Like most little girls, I was asked frequently what I wanted to be when I grew up. Because I grew up in a pretty sheltered environment (NOT a bad thing, by the way!) in south Alabama, most of the ladies I knew were either teachers, nurses, or secretaries. I always said I wanted to be a teacher and that was true, but what I REALLY wanted to be was a wife and mother. The Lord granted all of those desires and many others in His time. I graduated from college, taught for several years, went to graduate school, got married, and was blessed to be a stay-at-home mom until after my oldest graduated from our homeschool just a few months ago. (My youngest – twin girls – are high school seniors at home this year.) Ryan, my first husband (and the biological father of my three children,) suffered from chronic illnesses for most of our marriage and passed away 20 days before our 10th wedding anniversary. I was devastated, but the Lord had prepared me and my faith was strong. Our young children took their cues from our faith and survived the loss of their daddy, too.
Always faithful, the Lord brought a wonderful, godly man named John into my life shortly after Ryan’s death; he had lost his wife the previous year after years of medical problems and that was only the beginning of many important things we had in common. We married quickly and he stepped into the role of Dad easily. There was no “You’re not my real Dad” junk and the only opposition to his presence in our lives came from those whose concerns were selfish and uninformed. Just a few months after we married, we moved several hundred miles away to North Carolina for John to attend seminary in preparation to fulfill God’s call on his life as a pastor-teacher. Our family loved seminary life, learned a lot through the victories as well as the struggles, and made some dear friends for life. John pastored during the latter part of his seminary days, graduated with an M.Div. in Biblical Languages, and after graduation, we moved to Florida where he pastored full-time. After a few years, the Lord moved us to Kentucky for John to do Ph.D. studies (we thought!) and a few churches, medical difficulties, and moves later, we spent a year in Indiana where he pastored in an attempt to prove he was healthy enough to do so. While we were there, his health declined to the point that he was no longer capable of vocational ministry (or, for that matter, employment of any kind) and we returned to our beloved Kentucky where he immediately filed for disability benefits.

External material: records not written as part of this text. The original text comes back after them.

(** The buffers keep the elements of updates that are in order ([fit] is what
    the format can carry). *)
Class PendingLaws (B : Type) `{PendingCodec B} (rank : ID -> nat) := {
  fit : gmap Z (list wireStruct) -> Prop;
  carried (R : gmap Z (list wireStruct)) : Prop := update_ok R /\ causal R rank /\ fit R;
  fit_suffix R R' : fit R -> suffixes R R' -> fit R';
  rest_law ss : carried (clients ss) -> exists b R, encodeRest ss = Ok b /\ decodeRest b = Ok R /\ carried R /\ forall id, inUpdate R id <-> inUpdate (clients ss) id;
  merge_law b1 b2 R1 R2 : decodeRest b1 = Ok R1 -> decodeRest b2 = Ok R2 -> carried R1 -> carried R2 ->
    exists b R, mergeRests b1 b2 = Ok b /\ decodeRest b = Ok R /\ carried R /\ forall id, inUpdate R id <-> inUpdate R1 id \/ inUpdate R2 id;
  ds_law ds : ds_carried ds -> exists b bl, encodePendingDs ds = Some b /\ decodePendingDs b = Ok bl /\ blocks_ok bl /\ forall id, inBlocks bl id <-> inDs ds id;
  ds_merge_law b1 b2 l1 l2 : decodePendingDs b1 = Ok l1 -> decodePendingDs b2 = Ok l2 -> blocks_ok l1 -> blocks_ok l2 ->
    exists b bl, mergePendingDs b1 b2 = Ok b /\ decodePendingDs b = Ok bl /\ blocks_ok bl /\ forall id, inBlocks bl id <-> inBlocks l1 id \/ inBlocks l2 id
}.

(** ** Deleting *)
Section Deletes.
Context {T B : Type} `{IntegrationTarget T} `{!DeletionTarget T} `{!DeletionLaws T} `{PendingCodec B} (rank : ID -> nat) `{!PendingLaws B rank}.

(** The targets have the same structs, and what was deleted still is. *)
Definition same_structs (t t' : T) : Prop := (forall c, stateOf t' c = stateOf t c /\ hasClient t' c = hasClient t c) /\ forall id, deletedAt t id -> deletedAt t' id.

#[local] Instance same_structs_preorder : PreOrder same_structs.
Proof.
  split; [by intros t|]. intros t1 t2 t3 [Hs1 Hd1] [Hs2 Hd2]. split; [intros c; destruct (Hs1 c), (Hs2 c); split; congruence|by intros id ?%Hd1%Hd2].
Qed.

(** What happens to the elements of the ranges: they are deleted or kept, and
    what is kept is not known. *)
Definition dealt (t' : T) (ds ds' : deleteSet) (P : ID -> Prop) : Prop :=
  ds_carried ds' /\ (forall id, P id -> deletedAt t' id \/ inDs ds' id) /\ (forall id, inDs ds id -> inDs ds' id) /\
  (forall id, inDs ds' id -> inDs ds id \/ (P id /\ ~ known t' id)).

Lemma inDs_add ds c k n id : inDs (addToDeleteSet ds c k n) id <-> inDs ds id \/ (Client id = c /\ k <= Clock id < k + n).
Proof.
  unfold inDs. rewrite addToDeleteSet_items. setoid_rewrite elem_of_app. split.
  - intros (it & [Hi|Hi] & Hr); [left; by exists it|]. case_decide; [|by apply not_elem_of_nil in Hi]. apply list_elem_of_singleton in Hi as ->. by right.
  - intros [(it & Hi & Hr)|[Hc Hk]]; [exists it; split; [by left|done]|]. exists (newDeleteItem k n). split; [|done]. right. rewrite decide_True by done. by left.
Qed.

Lemma carried_add ds c k n : ds_carried ds -> range_ok (newDeleteItem k n) -> ds_carried (addToDeleteSet ds c k n).
Proof. intros Hd Hr c'. rewrite addToDeleteSet_items. apply Forall_app_2; [apply Hd|]. case_decide; [by apply Forall_singleton|done]. Qed.
Lemma registerItem_spec d t ty p it st' : d_items d !! p = Some it -> i_parentSub it = [] -> d_types d !! t = Some ty ->
  (forall t', i_content it = contentType t' -> t' <> t /\ is_Some (d_types d !! t')) ->
  (forall q, t_item ty = Some q -> q <> p /\ exists qi, d_items d !! q = Some qi /\ i_deleted qi = false) ->
  @addStruct _ (refStruct (d_items d)) (d_store d) (RItem p) = Ok st' -> (forall k ss, clients st' !! k = Some ss -> ss <> []) ->
  exists d' it' ty', registerItem p t d = (Ok tt, d') /\ d_store d' = st' /\ (it' = it \/ it' = markDeleted it /\ exists n, i_content it = contentDeleted n) /\
    d_items d' = <[p := it']> (d_items d) /\ d_types d' !! t = Some ty' /\ t_start ty' = t_start ty /\ d_next d' = d_next d /\
    t_item ty' = t_item ty /\ t_itemCount ty' = t_itemCount ty + 1 /\ t_length ty' = t_length ty + (if i_countable it && negb (i_deleted it) then i_length it else 0) /\
    dom (d_types d') = dom (d_types d).
Proof.
  intros Ep Es Et Hc Hpar Hadd Hnec. unfold registerItem. unfold rbind at 1. rewrite (getItem_eq _ _ _ Ep).
  rewrite !bool_decide_true by done. unfold rbind at 1. rewrite (setType_eq _ _ _ _ Et). cbn [andb].
  set (d1 := set_types (<[t := updateListItemCount 1 ty]> (d_types d)) d).
  assert (Hlen : exists ty2, (if i_countable it && negb (i_deleted it) return step (docState V) unit then setType t (updateLength (i_length it)) else rret tt) d1 =
    (Ok tt, set_types (<[t := ty2]> (d_types d)) d) /\ t_start ty2 = t_start ty /\ t_item ty2 = t_item ty /\ t_itemCount ty2 = t_itemCount ty + 1 /\
    t_length ty2 = t_length ty + (if i_countable it && negb (i_deleted it) then i_length it else 0)).
  { destruct (i_countable it && negb (i_deleted it)).
    - rewrite (setType_eq _ t (updateListItemCount 1 ty)) by apply lookup_insert_eq.
      exists (updateLength (i_length it) (updateListItemCount 1 ty)). split_and!; [|done|done|done|done].
      unfold d1, set_types. simpl. by rewrite insert_insert_eq.
    - eexists. split_and!; [reflexivity|done|done|done|cbn; lia]. }
  destruct Hlen as (ty2 & El & Est2 & Eit2 & Ecnt2 & Elen2). unfold rbind at 1.  rewrite El. clear El d1.
  unfold rbind at 1. unfold addStructM at 1. cbn [d_items d_store set_types]. rewrite Hadd.
  set (d2 := set_store st' (set_types (<[t := ty2]> (d_types d)) d)).
  destruct (integrateContent_spec d2 p it t ty2) as (d3 & it' & E3 & Es3 & Et3 & Hit' & Ei3 & En3 & Ed3); [done|apply lookup_insert_eq| |].
  { intros t' Ec. destruct (Hc t' Ec) as [Hne Ht']. split; [done|]. cbn. by rewrite lookup_insert_ne. }
  unfold rbind at 1. rewrite E3.
  assert (Hq : forall q, t_item ty2 = Some q -> exists qi, d_items d3 !! q = Some qi /\ i_deleted qi = false).
  { intros q Eq. rewrite Eit2 in Eq. destruct (Hpar q Eq) as (Hne & qi & Eqi & Hd). exists qi.
    rewrite Ei3, lookup_insert_ne by done. done. }
  destruct (addChangedType_spec d3 t ty2 (i_parentSub it)) as (d4 & E4 & Ei4 & Et4 & Es4 & En4); [done| | |].
  { intros q Eq. destruct (Hq q Eq) as (qi & ? & _). eauto. }
  { intros k ss Hk. rewrite Es3 in Hk. by apply (Hnec k ss). }
  unfold rbind at 1. rewrite E4. unfold rbind at 1. rewrite (getType_eq _ t ty2) by congruence.
  exists d4, it', ty2. split_and!; [|by rewrite Es4, Es3|done|by rewrite Ei4, Ei3|by rewrite Et4|done|by rewrite En4, En3|done|done|done|].
  2: { rewrite Et4, Ed3. cbn. rewrite dom_insert_L. apply elem_of_dom_2 in Et. set_solver. }
  rewrite bool_decide_false by (by rewrite Es; intros ?). rewrite andb_false_l.
  unfold rbind. destruct (t_item ty2) as [q|]; [|done]. destruct (Hq q eq_refl) as (qi & Eq & Hd).
  rewrite (getItem_eq _ q qi) by congruence. unfold rret at 1. by rewrite Hd.
Qed.

(** ** Integration *)

Lemma linked_replace h p it it' ps : h !! p = Some it -> i_left it' = i_left it -> i_right it' = i_right it ->
  forall prev, linked h prev ps -> linked (<[p := it']> h) prev ps.
Proof.
  intros Ep El Er. induction ps as [|q ps IH]; intros prev; [done|]. intros (qi & Eq & ? & ? & Hl).
  destruct (decide (q = p)) as [->|Hne].
  - exists it'. rewrite lookup_insert_eq. simplify_eq. split_and!; [done|congruence|congruence|by apply IH].
  - exists qi. rewrite lookup_insert_ne by done. split_and!; try done. by apply IH.
Qed.

(** A clock that the store accepts next lies behind the elements of the list. *)
Lemma next_fresh d t ps p it st' q : store_repr d -> list_repr d t ps -> d_items d !! p = Some it ->
  @addStruct _ (refStruct (d_items d)) (d_store d) (RItem p) = Ok st' -> q ∈ chars it -> q ∉ elems (d_items d) ps.
Proof.
  intros [Hok _] Hr Ep Hadd Hq (b & bi & Hb & Eb & Hqb)%elem_elems.
  apply (@addStruct_clients _ (refStruct (d_items d))) in Hadd as (ss & _ & Hss & Hlast).
  destruct (lr_store _ _ _ Hr b bi Hb Eb) as (ss' & Hss' & Hin). apply elem_chars in Hq as [Hc1 Hq], Hqb as [Hc2 Hqb].
  simpl in Hss. rewrite Ep in Hss. simpl in Hss. rewrite <- Hc1, Hc2, Hss' in Hss. simpl in Hss. subst ss'.
  destruct Hlast as [->|(l & El & Eend)]; [by apply not_elem_of_nil in Hin|].
  destruct Hok as (Hok & _). destruct (Hok _ _ Hss') as (_ & (c & Hc) & _).
  pose proof (@contiguous_end _ (refStruct (d_items d)) c ss _ Hc Hin) as He.
  rewrite (@list_end_last _ (refStruct (d_items d)) c ss l El), Eend in He.
  unfold struct_end in He. simpl in He. rewrite Eb, Ep in He. simpl in He.
  pose proof (ag_length _ (lr_agrees _ _ _ Hr b bi Hb Eb)). lia.
Qed.

(** The store after [addStruct], with the bodies of the items unchanged. *)
Lemma store_repr_add d d3 p it st' : store_repr d -> same_bodies (d_items d) (d_items d3) -> d_items d !! p = Some it ->
  0 < i_length it -> @addStruct _ (refStruct (d_items d)) (d_store d) (RItem p) = Ok st' -> d_store d3 = st' -> store_repr d3.
Proof.
  intros Hst Hb3 Ep Hlen Hadd Es3. pose proof (addStruct_body _ _ (d_store d) (RItem p) Hb3) as Hadd3.
  rewrite Hadd in Hadd3. symmetry in Hadd3. split.
  - rewrite Es3. eapply (@addStruct_ok _ (refStruct (d_items d3))); [| |exact Hadd3].
    + eapply store_ok_body; [exact Hb3|apply Hst].
    + destruct (ref_body _ _ (RItem p) Hb3) as [_ <-]. simpl. by rewrite Ep.
  - rewrite Es3. apply (@addStruct_clients _ (refStruct (d_items d3))) in Hadd3 as (ss & Hcl & Hss & _). rewrite Hcl.
    assert (Hp3 : forall q, is_Some (d_items d !! q) -> is_Some (d_items d3 !! q)).
    { intros q [qi Eq]. specialize (Hb3 q). rewrite Eq in Hb3. destruct (d_items d3 !! q); [by eexists|done]. }
    intros k ss0 q. destruct (decide (k = Client (@getID _ (refStruct (d_items d3)) (RItem p)))) as [->|Hk].
    + rewrite lookup_insert_eq. intros [= <-]. intros [Hin|[= ->]]%elem_snoc; apply Hp3; [|by eexists].
      destruct (clients (d_store d) !! _) as [ss1|] eqn:E; simpl in Hss; subst ss; [by eapply (sr_items _ Hst)|by apply not_elem_of_nil in Hin].
    + rewrite lookup_insert_ne by done. intros E Hin. apply Hp3. by eapply (sr_items _ Hst).
Qed.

That was a year ago this month and he has still not been approved for those benefits, though he is absolutely and unquestionably disabled. We are frustrated about that, but never surprised that the Lord is faithful and provides exactly what we need when we need it. When we moved back, I immediately began looking for employment, but I will admit my heart was not in it at all. I resented the why and how of our move, I had absolutely no desire to be anywhere but home, and I was angry with God for allowing this to happen. I mean, come on! We were working for the Lord! We know He has the power to just heal my husband, or provide for us financially without me having to go to work, or send us the perfect way to make money without having to leave home. I found a couple of part-time things to help us survive, but it was not until June that I found a position. It was the first time in 19 years that I had worked full-time and it was a tough transition in every.single.way. Standing for 8 hours at a time, not having dinner with my family every night, learning skills in an industry I had never been a part of, working where I did not know a single soul before I started, and coordinating transportation for my job plus the jobs of all three teenagers – those were just the tip of the iceberg.

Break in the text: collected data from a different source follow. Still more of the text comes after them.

(* ===== verification/ItemSplit.v ===== *)
(** * Splitting items, and resolving the neighbours of an incoming item

    [splitItem], [getItemCleanStart], [getItemCleanEnd] (crdt/item.go,
    crdt/struct_store.go) cut an item in two without changing the sequence of
    elements its list stands for; [missingClient] uses them to find the items
    next to which an incoming item belongs, and makes it ready for
    [integrateWithScratch]. *)
From stdpp Require Import gmap sets list.
From Stdlib Require Import ZArith Lia.
From S2P Require Import Prelude Lib0 StructStore Text Yata Replicas DeleteSet Content Item ItemList.
Open Scope Z_scope.

(** ** Contiguous lists seen through two heaps *)
Lemma contiguous_ext {A} (H1 H2 : AbstractStruct A) (ss : list A) : forall c,
  (forall s, s ∈ ss -> @getID _ H1 s = @getID _ H2 s /\ @structLength _ H1 s = @structLength _ H2 s) ->
  @contiguous_from _ H1 c ss -> @contiguous_from _ H2 c ss.
Proof.
  induction ss as [|s ss IH]; intros c He; [done|]. simpl. destruct (He s (list_elem_of_here _ _)) as [E1 E2].
  unfold struct_end. rewrite E1, E2. intros (? & ? & ?). split_and!; [done|done|]. apply IH; [|done]. intros t Ht. apply He. by right.
Qed.

Lemma contiguous_NoDup {A} `{AbstractStruct A} c (ss : list A) : contiguous_from c ss -> NoDup ss.
Proof.
  intros Hc. apply NoDup_alt. intros i j s Hi Hj. pose proof (contiguous_ordered _ _ Hc) as Ho.
  destruct (contiguous_lt _ _ _ _ Hc Hi) as [_ Hl].
  destruct (Nat.lt_trichotomy i j) as [Hlt|[E|Hlt]]; [|done|].
  - pose proof (Ho i j s s Hlt Hi Hj). unfold struct_end in *. lia.
  - pose proof (Ho j i s s Hlt Hj Hi). unfold struct_end in *. lia.
Qed.

Section Split.
Context {V : Type}.
Implicit Types (d : docState V) (it : itemStruct V) (h : gmap nat (itemStruct V)).

(** The two items that a split leaves. *)
Definition split_left it (diff : Z) (lc : docContent V) (r : nat) : itemStruct V :=
  with_body (i_id it) diff lc (with_right (Some r) it).
Definition split_right it (diff : Z) (rc : docContent V) (p : nat) : itemStruct V :=
  mkItem (GenID (Client (i_id it)) (Clock (i_id it) + diff)) (i_length it - diff)
    (Some (GenID (Client (i_id it)) (Clock (i_id it) + diff - 1))) (Some p) (i_right it) (i_rightOrigin it)
    (i_parent it) (i_parentSub it) (match i_redone it with Some r => Some (GenID (Client r) (Clock r + diff)) | None => None end)
    rc (i_keep it) (isCountable rc) (i_deleted it).
(* ===== verification/SearchMarker.v ===== *)
(** * Search markers

    Models the mutable position cache of list types (crdt/abstract.go:
    [searchMarkerLimit], [overwriteMarker], [markPositionWithLimit],
    [findMarkerWithItemCount], [updateMarkerChanges]). A marker is an item with
    the visible index at which it starts. The marker bit of the items is the set
    [sm_marked], and the process-wide timestamp is part of the state. *)
From stdpp Require Import gmap sets list.
From Stdlib Require Import ZArith Lia.
From S2P Require Import Prelude Lib0 StructStore Text DeleteSet Content Item ItemList TypeRead.
Open Scope Z_scope.
Open Scope go_scope.

Record arraySearchMarker := newArraySearchMarker { m_p : nat; m_index : Z; m_timestamp : Z }.

Record markerState := mkMarkers { sm_list : list arraySearchMarker; sm_marked : gset nat; sm_clock : Z }.

Definition maxSearchMarker : Z := 80.

(** ** The number of markers *)
Fixpoint limitLoop (fuel : nat) (itemCount threshold limit : Z) : Z :=
  match fuel with
  | O => limit
  | S fuel' =>
      if threshold <=? itemCount then
        let limit := limit * 2 in
        if itemCount / 4 <? threshold then limit else limitLoop fuel' itemCount (threshold * 4) limit
      else limit
  end.

(** The threshold grows fourfold from 16000, so 64-bit counts take at most 25
    rounds. *)
Definition searchMarkerLimit (itemCount : Z) : Z := limitLoop 25 itemCount 16000 maxSearchMarker.

(** ** Setting a marker *)

(** [overwriteMarker] of the marker at position [i] of the slice. *)
Definition overwriteMarker (i : nat) (p : nat) (index : Z) (st : markerState) : markerState :=
  match sm_list st !! i with
  | Some m =>
      mkMarkers (<[i := newArraySearchMarker p index (sm_clock st + 1)]> (sm_list st)) ({[p]} ∪ (sm_marked st ∖ {[m_p m]})) (sm_clock st + 1)
  | None => st
  end.

Definition refreshMarkerTimestamp (i : nat) (st : markerState) : markerState :=
  match sm_list st !! i with
  | Some m => mkMarkers (<[i := newArraySearchMarker (m_p m) (m_index m) (sm_clock st + 1)]> (sm_list st)) (sm_marked st) (sm_clock st + 1)
  | None => st
  end.

(** The first marker that is smallest in [f]; [best] is the one so far. *)
Fixpoint smallest (f : arraySearchMarker -> Z) (best : nat) (bestValue : Z) (i : nat) (l : list arraySearchMarker) : nat :=
  match l with
  | [] => best
  | m :: l' => if f m <? bestValue then smallest f i (f m) (S i) l' else smallest f best bestValue (S i) l'
  end.

(** The index of the marker, and the markers. A fresh marker has timestamp 0 and
    leaves the marker bit of its item alone. *)
Definition markPositionWithLimit (p : nat) (index limit : Z) (st : markerState) : result (nat * markerState) :=
  if limit <=? Z.of_nat (length (sm_list st)) then
    match sm_list st with
    | [] => Err ErrPanic
    | m :: _ => let i := smallest m_timestamp 0 (m_timestamp m) 0 (sm_list st) in Ok (i, overwriteMarker i p index st)
    end
  else Ok (length (sm_list st), mkMarkers (sm_list st ++ [newArraySearchMarker p index 0]) (sm_marked st) (sm_clock st)).
(* ===== verification/PositionTree.v ===== *)
(** * The tree of the list position index

    Models the block tree of crdt/list_position_index.go: the nodes with their
    cached aggregates ([recalculate]), the rotations, [rebalanceFrom],
    [refreshFrom], [insertNodeAfter], [buildBalancedListPositionNodes] and the
    descents of [findPosition] and [findFormattedPosition].

    A node is a value; the parent pointers of a node are the path from it to the
    root, a list of frames with the nearest first. A loop [node = node.parent]
    runs along that path, and [replaceParentLink] is what [plug] does. *)
From stdpp Require Import gmap list.
From Stdlib Require Import ZArith Lia.
From S2P Require Import Prelude Lib0 Text Object.
Open Scope Z_scope.
Open Scope go_scope.

(** ** Nodes *)

(** The own fields of a node; [b_id] stands for its address. *)
Record listPositionBlock := mkBlock {
  b_id : nat;
  b_first : option nat;
  b_items : Z;
  b_visible : Z;
  b_liveFormats : Z
}.

(** The cached fields. *)
Record aggregates := mkAggregates {
  subtreeItems : Z;
  subtreeVisible : Z;
  subtreeLiveFormats : Z;
  height : Z
}.

Inductive listPositionNode : Type :=
| Nil
| Node (left : listPositionNode) (b : listPositionBlock) (a : aggregates) (right : listPositionNode).

Abbreviation tree := listPositionNode.

Definition nodeAggregates (t : tree) : aggregates :=
  match t with Nil => mkAggregates 0 0 0 0 | Node _ _ a _ => a end.
Definition nodeHeight (t : tree) : Z := height (nodeAggregates t).
Definition nodeItems (t : tree) : Z := subtreeItems (nodeAggregates t).
Definition nodeVisible (t : tree) : Z := subtreeVisible (nodeAggregates t).
Definition nodeFormats (t : tree) : Z := subtreeLiveFormats (nodeAggregates t).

It has been two months now and I must admit – AGAIN! – that nothing happens by accident. The Lord’s plan and timing are perfect. I am still not totally comfortable with every detail of our new normal, but I LOVE my job, the people I work with, and what I do. I’m good at (some of) it and I feel very sure that this is where I belong. Much like Esther, I believe that I was born “for such a time as this.” I’ll share more details about my new job later, but suffice it to say that I am OK with not being “just a homemaker” for now. This season of my life has brought more surprises than any other. I wouldn’t have chosen any of this – having a career, not spending every moment with my family, having a sick husband (again!), learning a new job – but I am so thankful that the Lord knows better than me. He guides my steps even when I fight Him. Why can’t I learn and remember once and for all that His way is always best?!